The most accurate and most simple foundation for knowing real businesses is the tax that the state budget collects from them. The taxation sector collects taxes from over 78% of enterprises, meaning that 78% of those enterprises exist. The state has a large system from central to grassroots level, but it can’t properly fulfill its post-inspection task. It criticizes enterprises and doesn’t realize that it is performing poorly and doesn’t fulfill its responsibility to society. 

The draft Investment Law causes a lot of overlapping. It has unspecific regulations on conditional investment fields while there are specified and detailed regulations within specialized laws. The Investment Law should point out several fields that are banned and leave fields that need management to specialized laws. Thus, when specialized laws change, we will not have to change the Investment Law. This is a problem of process and the mistake of the compilers who are concerned about not wanting to assume many responsibilities themselves.  

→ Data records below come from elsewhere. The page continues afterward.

(** * LightDependentResistor: a shallow embedding of the LDR library

    The C library turns a raw ADC code read on a photoresistor voltage divider
    into an illuminance (lux or footcandles) and smooths it with a moving
    average kept in a circular buffer.

    Numbers are modelled as the C code has them on its target (STM32, a 32-bit
    ARM): [float] is IEEE 754 binary32, [double] is binary64, both taken from
    the Standard Library's [SpecFloat] with round-to-nearest-even;
    [uint16_t], [uint32_t] and [unsigned long] are [Z] with their wrap-around
    written out.  Expressions are evaluated in the type C gives them
    (FLT_EVAL_METHOD 0): an operation on two [float]s rounds to binary32, an
    operation with a [double] operand is done in binary64. *)

From Stdlib Require Import ZArith Bool Lia.
From Stdlib Require Import Floats.SpecFloat.
From stdpp Require Import base list.

Local Open Scope Z_scope.

(** ** The two floating-point formats *)

Module F32.
Definition prec : Z := 24.
Definition emax : Z := 128.
Definition add := SFadd prec emax.
Definition sub := SFsub prec emax.
Definition mul := SFmul prec emax.
Definition div := SFdiv prec emax.
Definition ltb := SFltb.
Definition eqb := SFeqb.
(** Conversion of an integer to [float]. *)
Definition of_Z (z : Z) : spec_float := binary_normalize prec emax z 0 false.
(** Conversion of a [double] to [float]: rounds, and overflows to infinity. *)
Definition of_double (x : spec_float) : spec_float :=
  match x with
  | S754_finite s m e => binary_normalize prec emax (cond_Zopp s (Zpos m)) e s
  | _ => x
  end.
End F32.

Module F64.
Definition prec : Z := 53.
Definition emax : Z := 1024.
Definition mul := SFmul prec emax.
Definition div := SFdiv prec emax.
Definition eqb := SFeqb.
(** Conversion of an integer to [double]. *)
Definition of_Z (z : Z) : spec_float := binary_normalize prec emax z 0 false.
(** Promotion of a [float] to [double]: exact. *)
Definition of_float (x : spec_float) : spec_float :=
  match x with
  | S754_finite s m e => binary_normalize prec emax (cond_Zopp s (Zpos m)) e s
  | _ => x
  end.
End F64.

(** Integer part of a finite float, rounded toward zero. *)
Definition truncate (x : spec_float) : option Z :=
  match x with
  | S754_zero _ => Some 0
  | S754_finite s m (Zpos p) => Some (cond_Zopp s (Zpos m * 2 ^ Zpos p))
  | S754_finite s m Z0 => Some (cond_Zopp s (Zpos m))
  | S754_finite s m (Zneg p) => Some (cond_Zopp s (Zpos m / 2 ^ Zpos p))
  | _ => None
  end.

(** ** What the library takes from its platform

    [pow] is libm's, on [double]s.  C leaves the conversion of a [float] to
    [unsigned long] undefined when the integer part is not representable
    (negative, too large, infinite or NaN); [ftoul_unrepresentable] is what the
    target's conversion yields there. *)
Class Platform := {
  pow : spec_float -> spec_float -> spec_float;
  ftoul_unrepresentable : spec_float -> Z
}.

Definition ULONG_MOD : Z := 2 ^ 32.
Definition UINT32_MOD : Z := 2 ^ 32.
Definition UINT16_MOD : Z := 2 ^ 16.

(** Conversion of a [float] to [unsigned long]. *)
Definition float_to_ulong `{Platform} (x : spec_float) : Z :=
  match truncate x with
  | Some z => if (0 <=? z) && (z <? ULONG_MOD) then z else ftoul_unrepresentable x
  | None => ftoul_unrepresentable x
  end.

(** ** Constants of LightDependentResistor.c *)

Definition OTHER_RESISTOR : Z := 3300.
Definition ADC_RESOLUTION_BITS : Z := 12.
Definition SMOOTHING_HISTORY_SIZE : Z := 10.
(** [sizeof(_smoothing_history_values) / sizeof(_smoothing_history_values[0])] *)
Definition HISTORY_SLOTS : Z := 100.

(** Literals. [-1.0f] and [-0.1f] are [float] literals; [10.764] and the
    exponents of the presets are [double] literals. *)
Definition minus_one_f : spec_float := F32.of_Z (-1).
Definition minus_tenth_f : spec_float := F32.div (F32.of_Z (-1)) (F32.of_Z 10).
Definition zero_f : spec_float := S754_zero false.
Definition lux_per_footcandle : spec_float := F64.div (F64.of_Z 10764) (F64.of_Z 1000).
Definition double_lit (num den : Z) : spec_float := F64.div (F64.of_Z num) (F64.of_Z den).

(** [ePhotoCellDeviceType]; a C enum is an integer, and [LDR_init] has a
    [default] branch for the values that name no device. *)
Definition GL5516 : Z := 0.
Definition GL5528 : Z := 1.
Definition GL5537_1 : Z := 2.
Definition GL5537_2 : Z := 3.
Definition GL5539 : Z := 4.
Definition GL5549 : Z := 5.

(** ** The module's variables *)

Record state := {
  _mult_value : spec_float;
  _pow_value : spec_float;
  _photocell_on_ground : bool;
  _smoothing_sum : spec_float;
  _smoothing_history_size : Z;
  _smoothing_history_next : Z;
  _smoothing_history_values : list spec_float
}.

(** The variables when the program starts: objects of static storage duration
    are zero-initialised, and [_photocell_on_ground] is initialised to [false]. *)
Definition startup : state := {|
  _mult_value := zero_f;
  _pow_value := zero_f;
  _photocell_on_ground := false;
  _smoothing_sum := zero_f;
  _smoothing_history_size := 0;
  _smoothing_history_next := 0;
  _smoothing_history_values := replicate (Z.to_nat HISTORY_SLOTS) zero_f
|}.

(** [a[i]] and [a[i] = v].  The code only indexes below the array's length in
    the states it reaches (see [index_in_range]); outside, where C defines
    nothing, the model reads [+0] and writes nothing. *)
Definition array_get (a : list spec_float) (i : Z) : spec_float :=
  default zero_f (a !! Z.to_nat i).
Definition array_set (a : list spec_float) (i : Z) (v : spec_float) : list spec_float :=
  <[Z.to_nat i := v]> a.

(** ** The exported functions *)

(** The loop of [LDR_init]: [for (i = 0; i < size; i++) values[i] = -1.0f]. *)
Fixpoint mark_unfilled (count : nat) (i : Z) (values : list spec_float) : list spec_float :=
  match count with
  | O => values
  | S count' => mark_unfilled count' (i + 1) (array_set values i minus_one_f)
  end.

(** The [switch] of [LDR_init]: multiplier and exponent of a device. *)
Definition preset (typeDevice : Z) : spec_float * spec_float :=
  if typeDevice =? GL5516 then (F32.of_Z 29634400, F32.of_double (double_lit 16689 10000))
  else if typeDevice =? GL5537_1 then (F32.of_Z 32435800, F32.of_double (double_lit 14899 10000))
  else if typeDevice =? GL5537_2 then (F32.of_Z 2801820, F32.of_double (double_lit 11772 10000))
  else if typeDevice =? GL5539 then (F32.of_Z 208510000, F32.of_double (double_lit 14850 10000))
  else if typeDevice =? GL5549 then (F32.of_Z 44682100, F32.of_double (double_lit 12750 10000))
  else (F32.of_Z 32017200, F32.of_double (double_lit 15832 10000)).

(** [LDR_init], with the macro [SMOOTHING_HISTORY_SIZE] as [history_size]. *)
Definition LDR_init_with (history_size : Z) (typeDevice : Z) (st : state) : state :=
  let size := history_size mod UINT32_MOD in
  let size := if HISTORY_SLOTS <? size then HISTORY_SLOTS else size in
  {| _mult_value := fst (preset typeDevice);
     _pow_value := snd (preset typeDevice);
     _photocell_on_ground := false;
     _smoothing_sum := _smoothing_sum st;
     _smoothing_history_size := size;
     _smoothing_history_next := _smoothing_history_next st;
     _smoothing_history_values :=
       mark_unfilled (Z.to_nat size) 0 (_smoothing_history_values st) |}.

Definition LDR_init : Z -> state -> state := LDR_init_with SMOOTHING_HISTORY_SIZE.

Definition LDR_setPhotocellPositionOnGround (on_ground : bool) (st : state) : state :=
  {| _mult_value := _mult_value st;
     _pow_value := _pow_value st;
     _photocell_on_ground := on_ground;
     _smoothing_sum := _smoothing_sum st;
     _smoothing_history_size := _smoothing_history_size st;
     _smoothing_history_next := _smoothing_history_next st;
     _smoothing_history_values := _smoothing_history_values st |}.

Definition LDR_updatePhotocellParameters (mult_value pow_value : spec_float) (st : state) : state :=
  {| _mult_value := mult_value;
     _pow_value := pow_value;
     _photocell_on_ground := _photocell_on_ground st;
     _smoothing_sum := _smoothing_sum st;
     _smoothing_history_size := _smoothing_history_size st;
     _smoothing_history_next := _smoothing_history_next st;
     _smoothing_history_values := _smoothing_history_values st |}.

(** [intensity_in_lux / 10.764]: the operand is promoted to [double], the
    quotient is converted back to [float] by the [return]. *)
Definition LDR_luxToFootCandles (intensity_in_lux : spec_float) : spec_float :=
  F32.of_double (F64.div (F64.of_float intensity_in_lux) lux_per_footcandle).

Definition LDR_footCandlesToLux (intensity_in_footcandles : spec_float) : spec_float :=
  F32.of_double (F64.mul lux_per_footcandle (F64.of_float intensity_in_footcandles)).

Section Conversion.
Context `{Platform}.

(** [pow(2, ADC_RESOLUTION_BITS)] *)
Definition full_scale : spec_float := pow (F64.of_Z 2) (F64.of_Z ADC_RESOLUTION_BITS).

There are concerns that if the National Assembly doesn’t approve the bill this time, it must wait until the next National Assembly session in June 2006 to be passed. Meanwhile Vietnam is urgently amending its laws for WTO accession. What are your thoughts? 

Such problems in law making can raise doubts among negotiation partners for Vietnam’s WTO accession because we have committed to amending our laws to adapt to WTO rules. WTO commitments don’t include specific standards, but partners only ask for equal treatment between domestic and foreign investors. It should be no problem if domestic and foreign investors play on the same difficult playing field. On the other hand, we have committed to consult businesses’ opinion in case of changing laws, but they see that we have widely consulted businesses’ opinions but don’t acquire them, so what will ensure that in the future the state will listen to enterprises’ opinions in amending other laws? That can cause hesitation. 

If the Investment Law is immediately amended for approval at this National Assembly session, will it be in time? 

The best way, in my opinion, is amendment for approval this session. The most important thing is a change in thinking. If we don’t change our thinking now, what will ensure that we will change it in the next six months? It is useless to extend the time if we don’t change our thinking. 

Rational things should be accepted and amended for immediate approval. More time will create negative feelings on investors. National Assembly Chairman Nguyen Van An stated that the Investment Law is made for investors, so we should listen to and receive their opinions. We don’t have to amend a lot. For the compilers, they may need only five minutes because enterprises have made very careful analysis over the past year.